▶ **WORK REQUEST**
Copy every line that contains the string "done" from the entries below.
┏━━
(* ===== verification/Session.v ===== *)
(** * A client session: calls, subscriptions and events

    The life of one WebSocket client: wsubus.c takes its messages, rpc_call_ubus.h
    checks and makes calls, rpc_list_ubus.h lists objects, rpc_sub.c keeps
    subscriptions and passes events on, wsubus.impl.h cleans up.  The C code
    keeps contexts on the heap that are linked in two queues of the session
    and are the argument of callbacks; here the heap is three maps from
    pointers, and reading a pointer that is not in them does not come back.

    What ubus and libwebsockets answer is the record [env]: it is a parameter
    of every step, so a theorem holds for all answers.  Memory exhaustion is
    not modelled; the build is the one with ubus, without D-Bus and without
    JSON validation. *)

From stdpp Require Import base list strings numbers sets gmap.
From S2P Require Import Prelude CStrings Avl Patterns Libs UbusxAcl Rpc PeerIO AccessCheck.

Local Arguments strcmp : simpl never.

(** [struct wsubus_percall_ctx]: [cc_check] and [cc_invoke] say that
    [access_check.req] and [invoke_req] are not NULL. *)
Record call_ctx := CallCtx {
  cc_id : option attr;
  cc_sid : string;
  cc_object : string;
  cc_method : string;
  cc_params : list attr;
  cc_retbuf : list attr;
  cc_invoke : bool;
  cc_check : bool;
  cc_start : timespec;
}.

(** [struct ws_sub_info_ubus] and [struct wsubus_ev_notif]. *)
Record sub_info := SubInfo { si_pattern : string; si_sid : string }.
Record ev_notif := Notif { n_type : string; n_msg : list attr; n_info : nat }.
(* ===== verification/SessionProps.v ===== *)
(** * Properties of a client session

    The operations of Session.v as a state machine: messages of the client,
    callbacks of ubus and of timers, and the end of the connection, in any
    order.  A callback is enabled when it is pending.  [safe] names the steps
    that neither crash nor leave a freed context linked: C1 shows that these
    are exactly the steps that come back and keep the bookkeeping, so the
    reachable states [sreach] are those reached through such steps.  What the
    others do is stated by C6, C7 and by theorems of their own below. *)

From stdpp Require Import base list strings numbers sets gmap.
From S2P Require Import Prelude CStrings Avl Patterns Libs UbusxAcl Rpc PeerIO AccessCheck Session SessionInv.

Local Arguments strcmp : simpl never.
Local Arguments strncmp : simpl never.
Local Arguments starts_with : simpl never.

Inductive sevent :=
  | EvMessage (blob : list attr)
  | EvCallChecked (p : nat) (allow : bool)
  | EvNotifChecked (t : nat) (access : bool)
  | EvReturned (p : nat) (msg : option attr)
  | EvCompleted (p : nat) (status : Z)
  | EvBusEvent (p : nat) (type : string) (msg : list attr)
  | EvCleanStale
  | EvClosed.

Definition enabled (s : session) (ev : sevent) : Prop :=
  match ev with
  | EvCallChecked p _ => p ∈ checks s /\ notifs s !! p = None
  | EvNotifChecked t _ => t ∈ checks s /\ is_Some (notifs s !! t)
  | EvReturned p _ | EvCompleted p _ => exists c, calls s !! p = Some c /\ cc_invoke c = true
  | EvBusEvent p _ _ => is_Some (subs s !! p)
  | EvMessage _ | EvCleanStale | EvClosed => True
  end.

Section steps.
Context `{AvlTree, JsonC, LibUbox}.

Definition sstep (e : env) (ev : sevent) : M session unit :=
  match ev with
  | EvMessage blob => wsu_on_msg_from_client e blob
  | EvCallChecked p allow => wsubus_access_on_completed e p allow
  | EvNotifChecked t access => wsubus_ev_check_cb e t access
  | EvReturned p msg => wsubus_call_on_retdata p msg
  | EvCompleted p status => wsubus_call_on_completed e p status
  | EvBusEvent p type msg => wsubus_sub_cb e p type msg
  | EvCleanStale => wsubus_percall_clean_stale e
  | EvClosed => wsu_peer_deinit
  end.

(** The request a message passes to a handler, with its id: it is within the
    limit of the client and parses. *)
Definition admitted (e : env) (s : session) (blob : list attr) : option (option attr * ubusrpc_blob) :=
  if u32 (e_req_max e) <? rpc_q_len s then None
  else
    let '(rc, req) := jsonrpc_blob_req_parse blob in
    if negb (rc =? 0) then None
    else match req_method req, req_params req with
    | Some method, Some params =>
        match ubusrpc_blob_parse method params with
        | (_, Some r) => Some (req_id req, r)
        | (_, None) => None
        end
    | _, _ => None
    end.

(** The handler comes back: the access check of a call does, a listing has an
    id and only argument types [blobmsg_type_to_str] knows. *)
Definition request_returns (e : env) (id : option attr) (r : ubusrpc_blob) : Prop :=
  match rpc_handler r, rpc_args_of r with
  | Some ubusrpc_handle_call, CallArgs o m ps =>
      is_Some (wsubus_access_check__call (e_acl e) (e_session e) (e_access e) (e_conn e)
        (default "" (rpc_sid r)) o m ps)
  | Some ubusrpc_handle_list, _ =>
      is_Some id /\ forall sid, wsu_sid_update (rpc_sid r) = Some sid ->
        is_Some (list_objects (e_acl e) sid (e_objects e))
  | _, _ => True
  end.

(** It removes no subscription with an event in the air. *)
Definition request_keeps (s : session) (r : ubusrpc_blob) : Prop :=
  match rpc_handler r, rpc_args_of r with
  | Some ubusrpc_handle_unsub, SubArgs (Some pattern) => no_event_for pattern s
  | _, _ => True
  end.

Definition message_returns (e : env) (s : session) (blob : list attr) : Prop :=
  forall id r, admitted e s blob = Some (id, r) -> request_returns e id r.

Definition message_keeps (e : env) (s : session) (blob : list attr) : Prop :=
  forall id r, admitted e s blob = Some (id, r) -> request_keeps s r.

Definition safe (e : env) (s : session) (ev : sevent) : Prop :=
  match ev with
  | EvMessage blob => message_returns e s blob /\ message_keeps e s blob
  | EvBusEvent p type msg => forall i, subs s !! p = Some i ->
      is_Some (wsubus_access_check__event (e_acl e) (e_session e) (e_access e) (e_conn e)
        (si_sid i) type msg)
  | EvCleanStale => no_stale_check e s
  | _ => True
  end.

Inductive sreach : session -> Prop :=
  | sreach_init : sreach session_init
  | sreach_step s e ev s' : sreach s -> enabled s ev -> safe e s ev -> ev <> EvClosed ->
      sstep e ev s = Some (tt, s') -> sreach s'.

(** The arguments that go with each handler. *)
Lemma parse_shape method params err r :
  blobmsg_type_of params = BLOBMSG_TYPE_ARRAY ->
  ubusrpc_blob_parse method params = (err, Some r) ->
  exists sid h, rpc_sid r = Some sid /\ rpc_handler r = Some h /\
    match h with
    | ubusrpc_handle_call => exists o m ps, rpc_args_of r = CallArgs o m ps
    | ubusrpc_handle_list => True
    | ubusrpc_handle_sub | ubusrpc_handle_unsub => exists p, rpc_args_of r = SubArgs (Some p)
    | ubusrpc_handle_sub_list => True
    end.
Proof.
  intros Ht Hp. pose proof (parse_in_cases supported_methods method params) as Hc.
  unfold ubusrpc_blob_parse in Hp. rewrite Hp in Hc.
  destruct Hc as (_ & f & h & r0 & Hin & Hf & ->). exists (default "" (rpc_sid r0)), h.
  unfold supported_methods in Hin. rewrite !elem_of_cons in Hin.
  destruct Hin as [E|[E|[E|[E|[E|[]%elem_of_nil]]]]]; simplify_eq; simpl.
  - apply call_parse_spec in Hf as (? & ? & ? & ? & _ & _ & ->). eauto 10.
  - unfold ubusrpc_blob_list_parse, ubusrpc_blob_list_parse_ in Hf.
    rewrite bool_decide_eq_true_2 in Hf by done. simpl in Hf. repeat case_match; simplify_eq/=; eauto.
  - unfold ubusrpc_blob_sub_parse, ubusrpc_blob_sub_parse_ in Hf. repeat case_match; simplify_eq/=; eauto 10.
  - unfold ubusrpc_blob_sub_list_parse, ubusrpc_blob_sub_list_parse_ in Hf.
    repeat case_match; simplify_eq/=; eauto 10.
  - unfold ubusrpc_blob_sub_parse, ubusrpc_blob_sub_parse_ in Hf. repeat case_match; simplify_eq/=; eauto 10.
Qed.

(** What a message does to the calls and to the client. *)
Definition answered (s s' : session) (id : option attr) : Prop :=
  (exists l, write_q s' = write_q s ++ [WriteReq (blobmsg_format_json l) 0] /\ calls s' = calls s) \/
  (write_q s' = write_q s /\ exists c, calls s' = <[next_ptr s := c]> (calls s) /\
     calls s !! next_ptr s = None /\ cc_id c = id /\ cc_invoke c = false).

Lemma sinv_sid d sid s : sinv d s -> sinv d (set_sid sid s).
Proof. by destruct 1. Qed.

Lemma sinv_inc s : sinv (-1) s -> sinv 0 (set_q_len (u32 (rpc_q_len s + 1)) s).
Proof.
  intros Hi. pose proof (si_len _ _ Hi) as Hlen. destruct Hi. split; simpl; try done. rewrite Hlen.
  unfold u32. rewrite Zplus_mod_idemp_l. f_equal. lia.
Qed.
┗━━
▶ **EXPECTED ANSWER**
    rewrite bool_decide_eq_true_2 in Hf by done. simpl in Hf. repeat case_match; simplify_eq/=; eauto.
  intros Hi. pose proof (si_len _ _ Hi) as Hlen. destruct Hi. split; simpl; try done. rewrite Hlen.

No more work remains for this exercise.